Mentor Meeting — 2026-05-22
Mentor: Dan Mossing
Raw notes
- Explore why different personas are more vulnerable
- Look at leakage gradient depending on the factors
- Divergence vs base persona of completions effect on source completion
- Pairwise divergence between different persona prompts / system prompts
Teaching facts to specific persona:
- Ask question in ways that make it more or less relevant that fact is relevant — different questions that make it more or less obvious that the fact is important
- Ex: list of people born in year, are there any factual errors, OOD asking about fact
Moving towards more realistic useful stuff
Proposal:
- Turn marker thing into useful safety tool
- Train model to have some behavior we like
- We want to know will this generalize to other domains
- Hard to come up with enough evals to see how this will generalize
- Having a handle where it says we have to prioritize this part of the distribution to train on because it's too OOD compared to our persona space
- This is what happens when you train it on one source persona
- When you train it on 2 source personas — it already gets you most of the way to training on all of them
- N parts of your training distribution
- M parts of deployment distribution you care about
- You want to pour your evals from N training distributions to M deployment distributions
- N × M evals → this is a lot
- N + M activation collection and compare where it might go wrong
- Science → okay you can do a good enough job at generalizing if you take the original N points and add M environments
- Subset of environments that if you eval on them you are covering the M environments
- Which of the M environments are most dangerous?

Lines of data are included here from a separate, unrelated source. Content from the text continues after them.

(* ===== verification/Matcharray.v ===== *)
(** Matching arrays: the compiled form of expressions such as
    ["ip.src=10.0.0.0/8;tcp.dport=22;"], loaded and checked by fil.c, applied to
    packets there and to state entries by ip_state.c, and laid out by
    lib/parseipfexpr.c.

    An array is a list of C [int]s; reading outside it is an outcome of its own,
    distinct from running out of fuel. *)
From S2P Require Import Prelude Packet Timeoutq TcpWindow.

(** ** Results *)
Inductive res (A : Type) :=
  | Ok (a : A)
  | Outside      (* an access outside the array *)
  | NoFuel.
Arguments Ok {_} _.
Arguments Outside {_}.
Arguments NoFuel {_}.
#[export] Instance res_ret : MRet res := @Ok.
#[export] Instance res_bind : MBind res := fun A B k m =>
  match m with Ok a => k a | Outside => Outside | NoFuel => NoFuel end.

(** [a[i]]. *)
Definition at_ (a : list Z) (i : Z) : res Z :=
  if i <? 0 then Outside else match a !! Z.to_nat i with Some v => Ok v | None => Outside end.

Definition EINVAL : Z := 22.
Definition ENOMEM : Z := 12.
Definition EFAULT : Z := 14.
Definition IPFOBJ_IPFEXPR : Z := 20.

Definition IPF_EXP_IP_PR : Z := 0x00000001.
Definition IPF_EXP_IP_ADDR : Z := 0x00000002.
Definition IPF_EXP_IP_SRCADDR : Z := 0x00000003.
Definition IPF_EXP_IP_DSTADDR : Z := 0x00000004.
Definition IPF_EXP_IP6_ADDR : Z := 0x00000005.
Definition IPF_EXP_IP6_SRCADDR : Z := 0x00000006.
Definition IPF_EXP_IP6_DSTADDR : Z := 0x00000007.
Definition IPF_EXP_TCP_FLAGS : Z := 0x00060001.
Definition IPF_EXP_TCP_PORT : Z := 0x00060002.
Definition IPF_EXP_TCP_SPORT : Z := 0x00060003.
Definition IPF_EXP_TCP_DPORT : Z := 0x00060004.
Definition IPF_EXP_UDP_PORT : Z := 0x00110002.
Definition IPF_EXP_UDP_SPORT : Z := 0x00110003.
Definition IPF_EXP_UDP_DPORT : Z := 0x00110004.
Definition IPF_EXP_IDLE_GT : Z := 0x01000001.
Definition IPF_EXP_TCP_STATE : Z := 0x01060002.
Definition IPF_EXP_END : Z := 0xffffffff.

(** The fields of the [ipfexp_t] that starts at [array + x]. *)
Definition ipfe_cmd (a : list Z) (x : Z) : res Z := at_ a x.
Definition ipfe_not (a : list Z) (x : Z) : res Z := at_ a (x + 1).
Definition ipfe_narg (a : list Z) (x : Z) : res Z := at_ a (x + 2).
Definition ipfe_size (a : list Z) (x : Z) : res Z := at_ a (x + 3).
Definition ipfe_arg0 (a : list Z) (x i : Z) : res Z := at_ a (x + 4 + i).

(** ** Loading and checking *)

(** The loop of [ipf_matcharray_verify]; the sums are of C [int]s and wrap around. *)
Fixpoint verify_loop (fuel : nat) (a : list Z) (i maxidx : Z) : res Z :=
  if i <? maxidx then
    match fuel with
    | O => NoFuel
    | S fuel =>
        size ← ipfe_size a i;
        if (size <? 1) || (i32 (size + i) >? maxidx) then Ok (-1) else verify_loop fuel a (i32 (i + size)) maxidx
    end
  else Ok 0.

Definition ipf_matcharray_verify (fuel : nat) (a : list Z) (arraysize : Z) : res Z :=
  let nelem := arraysize / 4 in
  a0 ← at_ a 0;
  if (a0 <? 6) || (arraysize <? 24) || (arraysize >? 4096) then Ok (-1) else
  if negb (a0 * 4 =? arraysize) then Ok (-1) else
  let maxidx := nelem - 1 in
  last ← at_ a maxidx;
  if negb (u32 last =? IPF_EXP_END) then Ok (-1) else
  verify_loop fuel a 1 maxidx.

(** The part of [ipfobj_t] that is used. *)
Record ipfobj := mk_ipfobj { ipfo_type : Z; ipfo_size : Z; ipfo_retval : Z }.
#[export] Instance eta_ipfobj : Eta ipfobj := fun r => mk_ipfobj (ipfo_type r) (ipfo_size r) (ipfo_retval r).

(** [ipf_matcharray_load].  [obj] is what copying in the object yields (nothing on
    a fault), [mem] tells whether memory is available, [copyin n] copies [n] bytes
    of the array in.  The result is the error and the array. *)
Definition ipf_matcharray_load (fuel : nat) (obj : option ipfobj) (mem : bool) (copyin : Z -> option (list Z)) :
    res (Z * option (list Z)) :=
  match obj with
  | None => Ok (EFAULT, None)
  | Some obj =>
      if negb (ipfo_type obj =? IPFOBJ_IPFEXPR) then Ok (EINVAL, None) else
      if negb (Z.land (ipfo_size obj) 3 =? 0) || (ipfo_size obj =? 0) || (ipfo_size obj >? 1024)
      then Ok (EINVAL, None) else
      let arraysize := ipfo_size obj * 4 in
      if negb mem then Ok (ENOMEM, None) else
      match copyin arraysize with
      | None => Ok (EFAULT, None)
      | Some array =>
          v ← ipf_matcharray_verify fuel array arraysize;
          if negb (v =? 0) then Ok (EINVAL, None) else Ok (0, Some array)
      end
  end.

(** ** Applying *)

(** [for (i = 0; !rv && i < n; i++) rv |= test(i)], from [i] on. *)
Fixpoint any_arg (n : nat) (i : Z) (test : Z -> res bool) (rv : Z) : res Z :=
  match n with
  | O => Ok rv
  | S n =>
      if negb (rv =? 0) then Ok rv
      else b ← test i; any_arg n (i + 1) test (Z.lor rv (b2z b))
  end.
Definition for_args (n : Z) (test : Z -> res bool) (rv : Z) : res Z := any_arg (Z.to_nat n) 0 test rv.
Lemma plain_new_pass r pass : header_rule r -> new_pass (fr_flags r) pass = fr_flags r.
Proof.
  intros Hp. unfold new_pass. by rewrite (proj2 (Z.eqb_neq _ _) (pl_log r Hp)), (proj2 (Z.eqb_neq _ _) (pl_logdecaps r Hp)).
Qed.
Lemma quick_run x p (w : W) : stateless p -> quick_done x p w = Some (true, w).
Proof.
  intros Hs. unfold quick_done. rewrite (bind_eq _ _ _ w w) by done. unfold stateless in Hs. by rewrite Hs.
Qed.
Lemma plain_static r : plain (static r) -> plain r.
Proof. intros [[? ? ? ? ? ?] ?]. split; [by split|done]. Qed.
Lemma static_fields r : fr_next (static r) = fr_next r /\ fr_flags (static r) = fr_flags r /\
  fr_grphead (static r) = fr_grphead r /\ forall ext fin, rule_matches ext fin (static r) = rule_matches ext fin r.
Proof. by split_and!. Qed.

Lemma scan_step_miss fuel x r rulen pass (w : W) :
  w_rules w !! x = Some r -> header_rule r -> rule_matches (w_ext w) (w_fin w) r = false ->
  scan_loop (S fuel) (Some x) rulen pass (portcmp_of (w_fin w)) w =
  scan_loop fuel (fr_next r) (rulen + 1) pass (portcmp_of (w_fin w)) w.
Proof.
  intros Hr Hp Hm. cbn [scan_loop]. rewrite (bind_eq _ _ _ _ _ (rule_run w x r Hr)).
  rewrite (bind_eq _ _ _ (w_fin w) w) by done. unfold rule_matches in Hm.
  set (ia := bool_decide (fr_ifa r <> None) && negb (bool_decide (fr_ifa r = fin_ifp (w_fin w)))) in *. destruct ia; [done|].
  cbn [negb andb] in Hm. rewrite (bind_eq _ _ _ _ _ (match_type_run _ w x r pass _ Hr (pl_type r Hp))).
  cbn [fst snd]. by rewrite Hm.
Qed.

- Which of the N things do we want to add to remedy this?
Contexts are just as useful as personas?
Valuable:
- Get data that tapping into representations of different personas causes different kinds of behavior
- Showing that personas are either privileged or not privileged in the representation space
- Fixing problems by making more training data is most tried-and-true way of fixing problems → more skepticism when it came to anything at inference time
- Marker and persona system prompts are interesting toy way to parameterize contexts vs capabilities
- Focus on factual recall
Show equivalence between system prompting vs persona drift
- → log probs of system prompted model on drifted tokens are high
- → take assistant axis personas
Takeaways
Thread A — persona vulnerability gradient
Understanding what predicts marker implantation rate in a source persona — and understanding the differences in implantation rate across personas — is important and currently underdetermined.
Current state of evidence:
- Cosine-from-assistant-centroid does NOT predict source implantation rate once prompt length is partialled out. Two length-controlled negations on the same N=48 panel: #340 (ρ collapses to ≈0 within fixed-length bins) and #368 (ρ=−0.008, p=0.95 with log length partialled).
- Completion divergence (JS over next-token distributions) has been validated as a predictor of bystander leakage — six experiments place |Spearman ρ|=0.48–0.79 (#142, #228, #207 consolidating, #341) — but never tested against the source-rate target. This is the empty cell in the predictor × target table.
- The diagonal in #365: every recipe knob that lifts source rate also lifts bystander leakage. The exception flagged by #337 (longer system prompts → stronger source AND less bystander) is exactly the variable #340 says is confounded with cosine — so the "localization knob" story still rests on an unresolved confound.
- Identity-slot specialness exists independently of any geometric distance: #123 shows Qwen2.5-7B-Instruct's default identity is 5× more vulnerable than
generic_assistantdespite shared "helpful assistant" text; #120 shows the two leak to different bystander neighborhoods.
Why this matters for the program: every applied direction in Thread C (the safety-tool proposal — use N+M activation collection to flag coverage gaps) depends on having some reliable predictor of how a learned behavior spreads from a training-distribution slice. Bystander-leakage prediction is in good shape; source-rate prediction is not, and that asymmetry directly bounds how we can frame "which persona slot, if we train it, will give us the cleanest source." Closing this gap (in either direction — geometric handle survives, or geometric handles are dead and we pivot to non-geometric predictors) is a prerequisite for proposing persona/context-space as a coverage-gap diagnostic tool.
Next steps
- #380 — Completion-divergence from assistant baseline as a predictor of source implantation rate (length-controlled, N=48 panel). Parent #340. Fills the empty cell: tests JS-from-assistant and pairwise JS as source-rate predictors on the same panel that killed cos-from-base, with log prompt length partialled. Branches: clean positive → divergence-based vulnerability prediction is open; clean negative → closes off all geometric-from-assistant predictors and re-routes to non-geometric predictors (capability, factual-prior, prompt-format).